Two other geneticists, Peter Kraft and David J. Hunter of the Harvard School of Public Health, also writing in the journal, largely agree with Dr. Goldstein in concluding that probably many genetic variants, rather than few, “are responsible for the majority of the inherited risk of each common disease.”

But they disagree with his belief that there will be diminishing returns from more genomewide association studies.

“There will be more common variants to find,” Dr. Hunter said. “It would be unfortunate if we gave up now.”

Dr. Goldstein, however, said it was “beyond the grasp of the genomewide association studies” to find rare variants with small effects, even by recruiting enormous numbers of patients. He said resources should be switched away from these highly expensive studies, which in his view have now done their job.

“If you ask what is the fastest way for us to make progress in genetics that is clinically helpful,” he said, “I am absolutely certain it is to marshal our resources to interrogate full genomes, not in fine-tuning our analyses of common variations.”

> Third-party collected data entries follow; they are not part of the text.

(* ===== verification/GammModule.v ===== *)
(** The gamm keeper as one of the pool manager's modules: its methods as [PoolModuleI], the handlers of
    x/gamm/keeper/msg_server.go and gov.go, the stableswap pool as [CFMMPoolI], and the message that
    creates one (x/gamm/pool-models/stableswap/msgs.go). *)
From stdpp Require Import prelude strings list gmap.
From S2P Require Import Prelude.
From S2P Require Import GoBig.
From S2P Require Import SdkDec.
From S2P Require Import Decimal.
From S2P Require Import SdkCoins.
From S2P Require Import GoState.
From S2P Require Import CLPool.
From S2P Require Import PoolManager.
From S2P Require Import PoolRouter.
From S2P Require Import Stableswap.
From S2P Require Import Gamm.
Local Open Scope Z_scope.

Module GammModule.

(** *** Stableswap pools *)

#[global] Instance stableswap_pool {D : sdk.LegacyDec} {C : coin.CoinOps} {PC : pool_coins.PoolCoins}
    {A : addr.Addresses} : Gamm.CFMMPoolI Stableswap.Pool := {
  Gamm.GetId := Stableswap.Id;
  Gamm.GetAddress := Stableswap.GetAddress;
  Gamm.GetSpreadFactor p := Stableswap.SwapFee (Stableswap.Parameters p);
  Gamm.GetExitFee p := Stableswap.ExitFee (Stableswap.Parameters p);
  Gamm.IsActive _ := true;
  Gamm.GetTotalShares p := coin.Amount (Stableswap.TotalShares p);
  Gamm.PoolLiquidity := Stableswap.PoolLiquidity;
  Gamm.SpotPrice := Stableswap.SpotPrice;
  Gamm.JoinPool := Stableswap.JoinPool;
  Gamm.PoolJoinPoolNoSwap := Stableswap.JoinPoolNoSwap;
  Gamm.PoolExitPool := Stableswap.ExitPool;
  Gamm.SwapOutAmtGivenIn := Stableswap.SwapOutAmtGivenIn;
  Gamm.PoolCalcOutAmtGivenIn := Stableswap.CalcOutAmtGivenIn;
  Gamm.SwapInAmtGivenOut := Stableswap.SwapInAmtGivenOut;
  Gamm.PoolCalcInAmtGivenOut := Stableswap.CalcInAmtGivenOut;
  Gamm.PokePool _ p := p;
  Gamm.asAmountOut _ := None;
  Gamm.asStableswap := Some;
  Gamm.ofStableswap p := p;
  Gamm.isBalancer _ := false;
}.

(** *** The rest of the chain *)

(** Pools of other modules, and what the pool manager asks of other keepers. *)
Class Rest : Type := {
  OtherPool : Type;
  OtherId : OtherPool → Z;
  OtherAddress : OtherPool → outcome addr.AccAddress;
  OtherType : OtherPool → PoolManager.PoolType;
  RestBondDenom : outcome string;
  RestPoolForDenomPair : string → string → outcome Z;
  RestModuleAccount : string → addr.AccAddress;
  RestValidateDenom : string → outcome unit;
}.

Section chain.
  Context {D : sdk.LegacyDec} {C : coin.CoinOps} {PC : pool_coins.PoolCoins} {A : addr.Addresses}
    {Bk : Gamm.Bank} {P : Type} {PI : Gamm.CFMMPoolI P} {Re : Rest}.

(** The dynamic type of a pool is one of the market makers' or another; the two getters that may depend
    on the state of the chain are those of a market maker, and a pool of another type gets a default that
    no module here reads. *)
Definition AnyPool : Type := P + OtherPool.
Definition GammWorld : Type := Gamm.state P Gamm.Balances.
Definition asCFMMPool (pool : AnyPool) : outcome P :=
  match pool with inl p => Ok p | inr _ => Err "given pool does not implement CFMMPoolI" end.
Definition PoolTypeOf (pool : P) : PoolManager.PoolType :=
  if Gamm.isBalancer pool then PoolManager.Balancer else PoolManager.Stableswap.
Definition bank_step (m : Gamm.Balances → outcome Gamm.Balances) (w : GammWorld) : outcome GammWorld :=
  b ← m (Gamm.balances w); Ok (Gamm.set_balances b w).

#[global] Instance gamm_chain : PoolManager.Chain := {
  PoolManager.World := GammWorld;
  PoolManager.PoolI := AnyPool;
  PoolManager.GetId pool := match pool with inl p => Gamm.GetId p | inr p => OtherId p end;
  PoolManager.GetAddress pool := match pool with inl p => Gamm.GetAddress p | inr p => OtherAddress p end;
  PoolManager.GetType pool := match pool with inl p => PoolTypeOf p | inr p => OtherType p end;
  PoolManager.GetSpreadFactor _ pool := match pool with inl p => Gamm.GetSpreadFactor p | inr _ => Dec.mk 0 end;
  PoolManager.IsActive _ pool := match pool with inl p => Gamm.IsActive p | inr _ => true end;
  PoolManager.SendCoins a b c := bank_step (Gamm.SendCoins a b c);
  PoolManager.SendCoinsFromAccountToModule a m c := bank_step (Gamm.SendCoinsFromAccountToModule a m c);
  PoolManager.BondDenom _ := RestBondDenom;
  PoolManager.GetPoolForDenomPair _ := RestPoolForDenomPair;
  PoolManager.GetModuleAccount := RestModuleAccount;
  PoolManager.CreateModuleAccount _ w := Ok w;
  PoolManager.ValidateDenom := RestValidateDenom;
}.
Abbreviation S := (PoolManager.state GammWorld).
Definition on_gamm {T} (m : M GammWorld T) : M S T := zoom PoolManager.world PoolManager.set_world m.
Definition ask_gamm {T} (m : M GammWorld T) (s : S) : outcome T := '(x, _) ← m (PoolManager.world s); Ok x.
Definition asPool (m : outcome P) : outcome AnyPool := p ← m; Ok (inl p).
Definition asPools (m : outcome (list P)) : outcome (list AnyPool) := match m with Ok l => Ok (map inl l) | Err e => Err e | Panic e => Panic e end.

Definition gammModule : PoolManager.PoolModuleI := {|
  PoolManager.InitializePool pool sender :=
    p ← lift (asCFMMPool pool); on_gamm (Gamm.InitializePool p sender);
  PoolManager.GetPool s poolId := asPool (ask_gamm (Gamm.GetPool poolId) s);
  PoolManager.GetPools s := asPools (ask_gamm Gamm.GetPools s);
  PoolManager.GetPoolDenoms s poolId := ask_gamm (Gamm.GetPoolDenoms poolId) s;
  PoolManager.CalculateSpotPrice s poolId quote base := ask_gamm (Gamm.CalculateSpotPrice poolId quote base) s;
  PoolManager.SwapExactAmountIn sender pool tokenIn tokenOutDenom tokenOutMinAmount spreadFactor :=
    p ← lift (asCFMMPool pool);
    '(tokenOutAmount, _) ←
      on_gamm (Gamm.SwapExactAmountIn sender p tokenIn tokenOutDenom tokenOutMinAmount spreadFactor);
    mret tokenOutAmount;
  PoolManager.CalcOutAmtGivenIn _ pool tokenIn tokenOutDenom spreadFactor :=
    p ← asCFMMPool pool; Gamm.CalcOutAmtGivenIn p tokenIn tokenOutDenom spreadFactor;
  PoolManager.SwapExactAmountOut sender pool tokenInDenom tokenInMaxAmount tokenOut spreadFactor :=
    p ← lift (asCFMMPool pool);
    on_gamm (Gamm.SwapExactAmountOut sender p tokenInDenom tokenInMaxAmount tokenOut spreadFactor);
  PoolManager.CalcInAmtGivenOut _ pool tokenOut tokenInDenom spreadFactor :=
    p ← asCFMMPool pool; Gamm.CalcInAmtGivenOut p tokenOut tokenInDenom spreadFactor;
  PoolManager.GetTotalPoolLiquidity s poolId := ask_gamm (Gamm.GetTotalPoolLiquidity poolId) s;
  PoolManager.GetTotalLiquidity s := ask_gamm Gamm.GetTotalLiquidity s
|}.
#[global] Instance gamm_modules (concentrated cosmwasm : PoolManager.PoolModuleI) : PoolManager.Modules := {
  PoolManager.gammKeeper := gammModule;
  PoolManager.concentratedKeeper := concentrated;
  PoolManager.cosmwasmpoolKeeper := cosmwasm;
}.

(** *** msg_server.go *)

Definition sent_by {T} (sender : string) (m : addr.AccAddress → M GammWorld T) : M S T :=
  sender ← lift (addr.AccAddressFromBech32 sender); on_gamm (m sender).
Definition MsgCreatePool {Mo : PoolManager.Modules} (msg : PoolManager.CreatePoolMsg) : M S Z :=
  PoolManager.CreatePool msg.
Definition MsgStableSwapAdjustScalingFactors (sender : string) (poolID : Z) (scalingFactors : list Z) : M S unit :=
  on_gamm (Gamm.setStableSwapScalingFactors poolID scalingFactors sender).
Definition MsgJoinPool (sender : string) (poolId : Z) (shareOutAmount : SdkInt.t) (tokenInMaxs : coin.Coins)
    : M S (SdkInt.t * coin.Coins) :=
  '(neededLp, sharesOut) ← sent_by sender (λ a, Gamm.JoinPoolNoSwap a poolId shareOutAmount tokenInMaxs);
  mret (sharesOut, neededLp).
Definition MsgExitPool (sender : string) (poolId : Z) (shareInAmount : SdkInt.t) (tokenOutMins : coin.Coins)
    : M S coin.Coins :=
  sent_by sender (λ a, Gamm.ExitPool a poolId shareInAmount tokenOutMins).
Definition MsgSwapExactAmountIn {Mo : PoolManager.Modules} (sender : string) (routes : list PoolRouter.InRoute)
    (tokenIn : coin.Coin) (tokenOutMinAmount : SdkInt.t) : M S SdkInt.t :=
  sender ← lift (addr.AccAddressFromBech32 sender);
  PoolRouter.RouteExactAmountIn sender routes tokenIn tokenOutMinAmount.
Definition MsgSwapExactAmountOut {Mo : PoolManager.Modules} (sender : string) (routes : list PoolRouter.OutRoute)
    (tokenInMaxAmount : SdkInt.t) (tokenOut : coin.Coin) : M S SdkInt.t :=
  sender ← lift (addr.AccAddressFromBech32 sender);
  PoolRouter.RouteExactAmountOut sender routes tokenInMaxAmount tokenOut.
Definition MsgJoinSwapExternAmountIn (sender : string) (poolId : Z) (tokenIn : coin.Coin)
    (shareOutMinAmount : SdkInt.t) : M S SdkInt.t :=
  sent_by sender (λ a, Gamm.JoinSwapExactAmountIn a poolId [tokenIn] shareOutMinAmount).
Definition MsgJoinSwapShareAmountOut (sender : string) (poolId : Z) (tokenInDenom : string)
    (shareOutAmount tokenInMaxAmount : SdkInt.t) : M S SdkInt.t :=
  sent_by sender (λ a, Gamm.JoinSwapShareAmountOut a poolId tokenInDenom shareOutAmount tokenInMaxAmount).
Definition MsgExitSwapExternAmountOut (sender : string) (poolId : Z) (tokenOut : coin.Coin)
    (shareInMaxAmount : SdkInt.t) : M S SdkInt.t :=
  sent_by sender (λ a, Gamm.ExitSwapExactAmountOut a poolId tokenOut shareInMaxAmount).
Definition MsgExitSwapShareAmountIn (sender : string) (poolId : Z) (tokenOutDenom : string)
    (shareInAmount tokenOutMinAmount : SdkInt.t) : M S SdkInt.t :=
  sent_by sender (λ a, Gamm.ExitSwapShareAmountIn a poolId tokenOutDenom shareInAmount tokenOutMinAmount).
(** gov.go *)
Definition HandleSetScalingFactorControllerProposal (poolId : Z) (controllerAddress : string) : M S unit :=
  on_gamm (Gamm.setStableSwapScalingFactorController poolId controllerAddress).
End chain.

(** *** stableswap/msgs.go *)

Record MsgCreateStableswapPool := {
  Sender : string;
  PoolParams : Stableswap.PoolParams;
  InitialPoolLiquidity : coin.Coins;
  ScalingFactors : list Z;
  FuturePoolGovernor : string;
  ScalingFactorController : string
}.

Section create.
  Context {D : sdk.LegacyDec} {C : coin.CoinOps} {PC : pool_coins.PoolCoins} {A : addr.Addresses}
    {Bk : Gamm.Bank} {Re : Rest}.

Definition ValidateBasic (msg : MsgCreateStableswapPool) : outcome unit :=
  _ ← addr.AccAddressFromBech32 (Sender msg);
  _ ← Stableswap.PoolParams_Validate (PoolParams msg);
  let n := length (InitialPoolLiquidity msg) in
  scalingFactors ←
    match ScalingFactors msg with
    | [] => Ok (replicate n 1)
    | l => _ ← Stableswap.validateScalingFactors l n; Ok l
    end;
  _ ← Stableswap.validatePoolLiquidity (InitialPoolLiquidity msg) scalingFactors;
  _ ← Stableswap.validateScalingFactorController (ScalingFactorController msg);
  Stableswap.ValidateFutureGovernor (FuturePoolGovernor msg).
Definition PoolCreator (msg : MsgCreateStableswapPool) : outcome addr.AccAddress :=
  Pool.or_panic (addr.AccAddressFromBech32 (Sender msg)) "decoding bech32 failed".
Definition CreatePool (msg : MsgCreateStableswapPool) (poolId : Z) : outcome Stableswap.Pool :=
  Stableswap.NewStableswapPool poolId (PoolParams msg) (InitialPoolLiquidity msg) (ScalingFactors msg)
    (ScalingFactorController msg) (FuturePoolGovernor msg).
(** The message as the pool manager sees it.  A message whose sender cannot be decoded does not pass its
    validation, which comes before the creator is asked for. *)
Definition create_pool_msg (creator : addr.AccAddress) (msg : MsgCreateStableswapPool)
    : PoolManager.CreatePoolMsg (Ch := gamm_chain (P := Stableswap.Pool)) :=
  {| PoolManager.GetPoolType := PoolManager.Stableswap;
     PoolManager.Validate _ := ValidateBasic msg;
     PoolManager.PoolCreator := creator;
     PoolManager.CreatePoolFromMsg _ poolId := p ← CreatePool msg poolId; Ok (inl p);
     PoolManager.InitialLiquidity := InitialPoolLiquidity msg |}.
Definition MsgCreateStableswap {Mo : PoolManager.Modules (H := gamm_chain (P := Stableswap.Pool))}
    (msg : MsgCreateStableswapPool) : M (PoolManager.state GammWorld) Z :=
  _ ← lift (ValidateBasic msg);
  creator ← lift (PoolCreator msg);
  PoolManager.CreatePool (create_pool_msg creator msg).
End create.
End GammModule.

He advocates decoding the full DNA of carefully selected patients.

Dr. Kraft and Dr. Hunter say that a person’s genetic risk of common diseases can be estimated only roughly at present but that estimates will improve as more variants are found. But that means any risk estimate offered by personal genomics companies today is unstable, Dr. Kraft said, and subject to upward or downward revision in the future.

Further, people who obtain a genomic risk profile are likely to focus with horror on the disease for which they are told they are at highest risk. Yet this is almost certain to be an overestimate, Dr. Kraft said.

The reason is that the many risk estimates derived from a person’s genomic data will include some that are too high and some that are too low. So any estimate of high risk is likely to be too high. The phenomenon is called the “winner’s curse,” by analogy to auctions in which the true value of an item is probably the average of all bids; the winner by definition has bid higher than that, and so has overpaid.

Dr. Kari Stefansson, chief executive of deCODE Genetics, an Icelandic gene-hunting company that also offers a personal genome testing service, said deCODE alerted clients to pay attention to diseases for which testing shows their risk is three times as great as average, not to trivial increases in risk.

Dr. Stefansson said his company had discovered 60 percent of the disease variants known so far.

“We have beaten them in every aspect of the game,” he said of rival gene hunters at American and British universities.